General and Administrative Expense. General and administrative expense increased
by $1.1 million, or 21.7%, to $5.8 million for the six months ended June 30,
2000, compared to $4.7 million for the six months ended June 30, 1999. As a
percentage of net sales, general and administrative expense decreased to 7.4%
for the six months ended June 30, 2000 compared to 8.6% for the six months ended
June 30, 1999. The increase in dollar terms is primarily due to the costs of
additional personnel to support the overall growth of CDNOW, increased
professional fees, and increased bad debt expense due to the growth in revenue.
The decrease in percentage terms is primarily due to efficiencies gained to
require less general and administrative expenses to support a higher revenue
base.
Amortization of Goodwill and Other Intangibles. Amortization of goodwill
and other intangibles related to the acquisition of N2K and superSonic Boom,
Inc. were approximately $16.4 million for the six months ended June 30, 2000
compared to $9.5 million for the six months ended June 30, 1999. The first
quarter of 1999 only included 15 days of amortization of goodwill and other
intangibles related to the acquisition of N2K, since the merger was not
completed until March 17, 1999.
Liquidity and Capital Resources.
At June 30, 2000, CDNOW's cash and cash equivalents were $10.5 million compared
to $20.6 million at December 31, 1999. Net cash used in operating activities of
$54.2 million for the six months ended June 30, 2000, was primarily attributable
to a net loss of $60.4 million, of which $20 million was a non-cash charge for
depreciation and amortization and $1.3 million was primarily related to a
write-off of capitalized software costs associated with the Cosmic Music
Network. Additional uses of cash included a net $20.8 million decrease in
accounts payable and accrued expenses due to payments to distributors related to
sales in the fourth quarter of 1999. These uses of cash were partially offset by
a $3.1 million decrease in prepaid expenses and other assets primarily due to
the expense of prepaid marketing agreements, a $1.4 million decrease in accounts
receivable due to a decrease in revenue compared to the fourth quarter of 1999,
and a $1.2 million increase in deferred revenue and deferred rent liability. Net
cash used in operating activities of $30.8 million for the six months ended June
30, 1999 was primarily attributable to a net loss of $50.8 million and an
increase of $1.8 million in accounts receivable as a result of increased
revenues. These uses of cash were partially offset by a $12.1 million non-cash
charge for depreciation and amortization, a $5.2 million decrease in prepaid
expenses and other assets primarily due to the expense of prepaid marketing
agreements, and a $3.8 million net increase in accounts payable and accrued
expenses due to an increase in accrued merchandise costs. The changes in working
capital exclude the impact of the acquisition of the assets acquired and
liabilities assumed of N2K as of the merger date, March 17, 1999.
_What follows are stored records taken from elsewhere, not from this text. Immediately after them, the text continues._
Lemma reconnect_sleeps_bounded_witness :
  _retry_interval sample_connection = initial_interval
  /\ Forall (fun i => py_le (PyFloat 0.75) i = true /\ py_le i (PyInt 60) = true)
       (sleeps (run_trace
                  (_reconnect sample_connection
                     [Failed OSError; Failed TimeoutError;
                      Failed KeyError; Established 2%nat]))).
Proof.
  split; [reflexivity|].
  exact (proj2 (reconnect_sleeps_bounded sample_connection
                  [Failed OSError; Failed TimeoutError;
                   Failed KeyError; Established 2%nat]
                  eq_refl)).
Defined.

Section Endpoint.
Context {operation : Type}.
Implicit Types (c : Connection operation) (script rest : list attempt_result).
Implicit Types (es : list exn) (t : transport).

Lemma reconnect_loop_field script : forall c,
  _loop (run_self (_reconnect c script)) = _loop c.
Proof.
  induction script as [|a script IH]; intros c; cbn [_reconnect]; [reflexivity|].
  destruct a as [t|e]; [reflexivity|].
  destruct (isinstance_OSError e); [|reflexivity].
  destruct (on_failure c) as [c' [evs|e']] eqn:Hf; cbn [run_self];
    apply on_failure_loop in Hf; [rewrite IH|]; exact Hf.
Qed.

(** X5: no run of the loop, whatever its outcome, assigns the endpoint or
    the event loop of the connection: host, port, unix socket path and
    [_loop] are afterwards what they were before. *)
Theorem reconnect_keeps_endpoint c script :
  host (run_self (_reconnect c script)) = host c
  /\ port (run_self (_reconnect c script)) = port c
  /\ unixsocket (run_self (_reconnect c script)) = unixsocket c
  /\ _loop (run_self (_reconnect c script)) = _loop c.
Proof.
  destruct (reconnect_endpoint script c) as (Hh & Hp & Hu & _).
  repeat split; [exact Hh | exact Hp | exact Hu | apply reconnect_loop_field].
Qed.

(** X6: when [unixsocket] is [None], every connection request of a run of
    the loop is [create_connection] with the stored host and port, there is
    at least one, and [create_unix_connection] is never called. *)
Theorem reconnect_tcp_only c script :
  unixsocket c = None ->
  let r := _reconnect c script in
  Forall (fun ev => ev = CreateConnection (host c) (port c)) (connects (run_trace r))
  /\ In (CreateConnection (host c) (port c)) (run_trace r)
  /\ (forall path, ~ In (CreateUnixConnection path) (run_trace r)).
Proof.
  intros Hu. cbn zeta.
  destruct (reconnect_endpoint script c) as (_ & _ & _ & Hall & Hin).
  assert (Hreq : connect_request c = CreateConnection (host c) (port c)).
  { unfold connect_request. rewrite Hu. reflexivity. }
  rewrite Hreq in Hall, Hin.
  split; [exact Hall|]. split; [exact Hin|].
  intros path Hbad. apply in_connects in Hbad. cbn beta iota in Hbad.
  rewrite Forall_forall in Hall. apply list_elem_of_In, Hall in Hbad.
  discriminate Hbad.
Qed.

(** X7: the loop has no retry limit.  As long as every attempt fails with
    an [OSError], it neither returns nor raises: after [n] such failures it
    has slept the first [n] intervals of the schedule, has made attempt
    [n + 1], holds the [n]-th interval, and has bound no transport. *)
Theorem reconnect_never_gives_up c es :
  _retry_interval c = initial_interval ->
  retried es ->
  let r := _reconnect c (map Failed es) in
  run_outcome r = Pending
  /\ sleeps (run_trace r) = map backoff_after (seq 1 (length es))
  /\ length (connects (run_trace r)) = S (length es)
  /\ _retry_interval (run_self r) = backoff_after (length es)
  /\ transport_of (run_self r) = transport_of c.
Proof.
  intros H0 Hes. cbn zeta.
  destruct (reconnect_retried es c 0 [] Hes H0) as (Ho & Hself & _ & Hs & Hc).
  rewrite app_nil_r in Ho, Hself, Hs, Hc.
  rewrite Ho, Hself, Hs, Hc. cbn [_reconnect run_outcome run_self run_trace].
  rewrite sleeps_attempt_prefix, connects_attempt_prefix, app_nil_r.
  rewrite length_app, length_replicate. cbn [length].
  repeat split. lia.
Qed.

(** X8: a reconnect that follows an earlier successful one starts the
    backoff afresh and binds the newest transport: after [es1] retried
    failures and a success, a second run that meets [es2] retried failures
    and a success sleeps the first intervals of the schedule again, from
    0.75 s on, and leaves the second transport bound. *)
Theorem reconnect_twice_restarts_backoff c es1 es2 (t1 t2 : transport) rest :
  _retry_interval c = initial_interval ->
  retried es1 ->
  retried es2 ->
  let r1 := _reconnect c (map Failed es1 ++ Established t1
                          :: map Failed es2 ++ Established t2 :: rest) in
  let r2 := _reconnect (run_self r1) (run_rest r1) in
  run_outcome r1 = Returned
  /\ transport_of (run_self r1) = Some t1
  /\ run_outcome r2 = Returned
  /\ sleeps (run_trace r2) = map backoff_after (seq 1 (length es2))
  /\ transport_of (run_self r2) = Some t2
  /\ _retry_interval (run_self r2) = PyFloat 0.5
  /\ run_rest r2 = rest.
Proof.
  intros H0 Hes1 Hes2. cbn zeta.
  destruct (reconnect_retried es1 c 0
              (Established t1 :: map Failed es2 ++ Established t2 :: rest) Hes1 H0)
    as (Ho1 & Hself1 & Hrest1 & _).
  cbn [_reconnect run_outcome run_self run_rest] in Ho1, Hself1, Hrest1.
  rewrite Ho1, Hself1, Hrest1.
  split; [reflexivity|]. split; [reflexivity|].
  match goal with
  | |- context [_reconnect ?c1 (map Failed es2 ++ ?s)] =>
      destruct (reconnect_retried es2 c1 0 s Hes2 eq_refl)
        as (Ho2 & Hself2 & Hrest2 & Hs2 & _)
  end.
  rewrite Ho2, Hself2, Hrest2, Hs2.
  cbn [_reconnect run_outcome run_self run_rest run_trace].
  rewrite sleeps_attempt_prefix, app_nil_r.
  repeat split.
Qed.

End Endpoint.

Lemma reconnect_tcp_only_witness :
  unixsocket sample_connection = None
  /\ Forall (fun ev => ev = CreateConnection "localhost" 6379)
       (connects (run_trace
                    (_reconnect sample_connection
                       [Failed ConnectionResetError; Established 1%nat])))
  /\ (forall path,
        ~ In (CreateUnixConnection path)
            (run_trace (_reconnect sample_connection
                          [Failed ConnectionResetError; Established 1%nat]))).
Proof.
  split; [reflexivity|].
  pose proof (reconnect_tcp_only sample_connection
                [Failed ConnectionResetError; Established 1%nat] eq_refl)
    as (Hall & _ & Hno).
  split; [exact Hall | exact Hno].
Defined.

Lemma reconnect_never_gives_up_witness :
  _retry_interval sample_connection = initial_interval
  /\ retried (replicate 20 ConnectionRefusedError)
  /\ run_outcome
       (_reconnect sample_connection (map Failed (replicate 20 ConnectionRefusedError)))
     = Pending
  /\ _retry_interval
       (run_self
          (_reconnect sample_connection
             (map Failed (replicate 20 ConnectionRefusedError))))
     = PyInt 60.
Proof.
  assert (Hes : retried (replicate 20 ConnectionRefusedError))
    by (repeat constructor).
  pose proof (reconnect_never_gives_up sample_connection
                (replicate 20 ConnectionRefusedError) eq_refl Hes)
    as (Ho & _ & _ & Hi & _).
  split; [reflexivity|]. split; [exact Hes|].
  split; [exact Ho | exact Hi].
Defined.

Lemma reconnect_twice_restarts_backoff_witness :
  _retry_interval sample_connection = initial_interval
  /\ retried [TimeoutError; TimeoutError; TimeoutError]
  /\ retried [ConnectionRefusedError]
  /\ sleeps
       (run_trace
          (_reconnect
             (run_self
                (_reconnect sample_connection
                   (map Failed [TimeoutError; TimeoutError; TimeoutError]
                    ++ Established 1%nat
                    :: map Failed [ConnectionRefusedError]
                    ++ Established 2%nat :: [])))
             (run_rest
                (_reconnect sample_connection
                   (map Failed [TimeoutError; TimeoutError; TimeoutError]
                    ++ Established 1%nat
                    :: map Failed [ConnectionRefusedError]
                    ++ Established 2%nat :: [])))))
     = [PyFloat 0.75].
Proof.
  assert (Hes1 : retried [TimeoutError; TimeoutError; TimeoutError])
    by (repeat constructor).
  assert (Hes2 : retried [ConnectionRefusedError]) by (repeat constructor).
  pose proof (reconnect_twice_restarts_backoff sample_connection
                [TimeoutError; TimeoutError; TimeoutError]
                [ConnectionRefusedError] 1%nat 2%nat [] eq_refl Hes1 Hes2)
    as (_ & _ & _ & Hs & _).
  split; [reflexivity|]. split; [exact Hes1|]. split; [exact Hes2|].
  exact Hs.
Defined.

(** * [__repr__] *)

Lemma string_forallb_app (p : ascii -> bool) (s1 s2 : string) :
  string_forallb p (s1 +:+ s2) = string_forallb p s1 && string_forallb p s2.
Proof.
  induction s1 as [|a s1 IH]; [reflexivity|].
  change (String a s1 +:+ s2) with (String a (s1 +:+ s2)).
  cbn [string_forallb]. rewrite IH, andb_assoc. reflexivity.
Qed.

Lemma repr_char_printable (quote ch : ascii) :
  printable_char quote = true ->
  string_forallb printable_char (repr_char quote ch) = true.
Proof.
  intros Hq. unfold repr_char.
  destruct (Ascii.eqb ch quote) eqn:Heq.
  - apply Ascii.eqb_eq in Heq. subst ch. cbn [orb string_forallb].
    rewrite Hq. reflexivity.
  - clear Hq Heq. cbn [orb].
    destruct ch as [[] [] [] [] [] [] [] []]; vm_compute; reflexivity.
Qed.

Lemma repr_str_printable (s : string) :
  string_forallb printable_char (repr_str s) = true.
Proof.
  unfold repr_str. cbn zeta.
  assert (Hq : printable_char (repr_quote s) = true).
  { unfold repr_quote. destruct (_ && _); reflexivity. }
  cbn [string_forallb]. rewrite Hq, string_forallb_app. cbn [string_forallb andb].
  rewrite Hq, andb_true_r.
  generalize (repr_quote s) Hq. intros q Hq'. clear Hq.
  induction s as [|a s IH]; [reflexivity|].
  cbn [repr_body]. rewrite string_forallb_app, IH, repr_char_printable by exact Hq'.
  reflexivity.
Qed.

Lemma pretty_N_go_forallb (p : ascii -> bool) (x : N) :
  (forall d, p (pretty_N_char d) = true) ->
  forall s, string_forallb p s = true -> string_forallb p (pretty_N_go x s) = true.
Proof.
  intros Hp. induction (N.lt_wf_0 x) as [x _ IH]. intros s Hs.
  destruct (N.eq_dec x 0%N) as [->|Hx].
  - rewrite pretty_N_go_0. exact Hs.
  - rewrite pretty_N_go_step by lia. apply IH.
    + apply N.div_lt; lia.
    + cbn [string_forallb]. rewrite Hp, Hs. reflexivity.
Qed.

(** The decimal writing of an [int] is made of digits and a minus sign. *)
Lemma pretty_Z_forallb (p : ascii -> bool) (z : Z) :
  (forall d, p (pretty_N_char d) = true) -> p "-"%char = true ->
  string_forallb p (pretty z) = true.
Proof.
  intros Hp Hminus.
  assert (HN : forall q, string_forallb p (pretty (Npos q)) = true).
  { intros q. unfold pretty, pretty_N. destruct (decide (Npos q = 0%N)); [discriminate|].
    apply pretty_N_go_forallb; [exact Hp | reflexivity]. }
  destruct z as [|q|q].
  - change (pretty 0) with "0". cbn [string_forallb].
    change "0"%char with (pretty_N_char 0). rewrite Hp. reflexivity.
  - apply HN.
  - unfold pretty, pretty_Z. rewrite string_forallb_app.
    change (pretty q) with (pretty (Npos q)). rewrite HN.
    cbn [string_forallb]. rewrite Hminus. reflexivity.
Qed.

Lemma pretty_N_char_cases (p : ascii -> bool) :
  p "0"%char = true -> p "1"%char = true -> p "2"%char = true ->
  p "3"%char = true -> p "4"%char = true -> p "5"%char = true ->
  p "6"%char = true -> p "7"%char = true -> p "8"%char = true ->
  p "9"%char = true ->
  forall d, p (pretty_N_char d) = true.
Proof.
  intros H0 H1 H2 H3 H4 H5 H6 H7 H8 H9 d.
  destruct d as [|q]; [exact H0|].
  do 4 (destruct q as [q|q|]; try assumption).
Qed.

Lemma pretty_Z_printable (z : Z) :
  string_forallb printable_char (pretty z) = true.
Proof.
  apply pretty_Z_forallb; [apply pretty_N_char_cases; reflexivity | reflexivity].
Qed.

(** X9: the text [__repr__] returns has printable characters only, whatever
    the host and the unix socket path contain: a control character, a line
    break included, is written as an escape, so the text is one line. *)
Theorem repr_is_printable {operation : Type} (c : Connection operation) :
  string_forallb printable_char (__repr__ c) = true.
Proof.
  unfold __repr__. rewrite !string_forallb_app.
  rewrite repr_str_printable, pretty_Z_printable.
  assert (Hu : string_forallb printable_char (repr_optional_str (unixsocket c)) = true).
  { destruct (unixsocket c) as [path|]; [apply repr_str_printable | reflexivity]. }
  rewrite Hu. reflexivity.
Qed.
Net cash used in investing activities was approximately $1.2 million for the six
months ended June 30, 2000, relating to the purchases of equipment and leasehold
improvements. Net cash provided by investing activities was $23.6 million for
the six months ended June 30, 1999, which consisted of $25.3 million in net cash
acquired from the acquisition of N2K, partially offset by purchases of equipment
of $1.6 million.
<PAGE> 17
Net cash provided by financing activities was $45.3 million for the six months
ended June 30, 2000. During the first quarter of 2000, Sony Music and Time
Warner purchased $21 million of CDNOW common stock and CDNOW borrowed $25
million under the long-term convertible debt agreement with Sony Music and Time
Warner. In addition, proceeds from the exercise of options amounted to
approximately $211,000. These increases in cash were partially offset by
approximately $928,000 of payments under capital lease and term loan
obligations. Net cash provided by financing activities was approximately $10,000
for the six months ended June 30, 1999 and consisted of proceeds from warrants
and options exercised of approximately $520,000, partially offset by payments on
capital leases and term loans of approximately $510,000.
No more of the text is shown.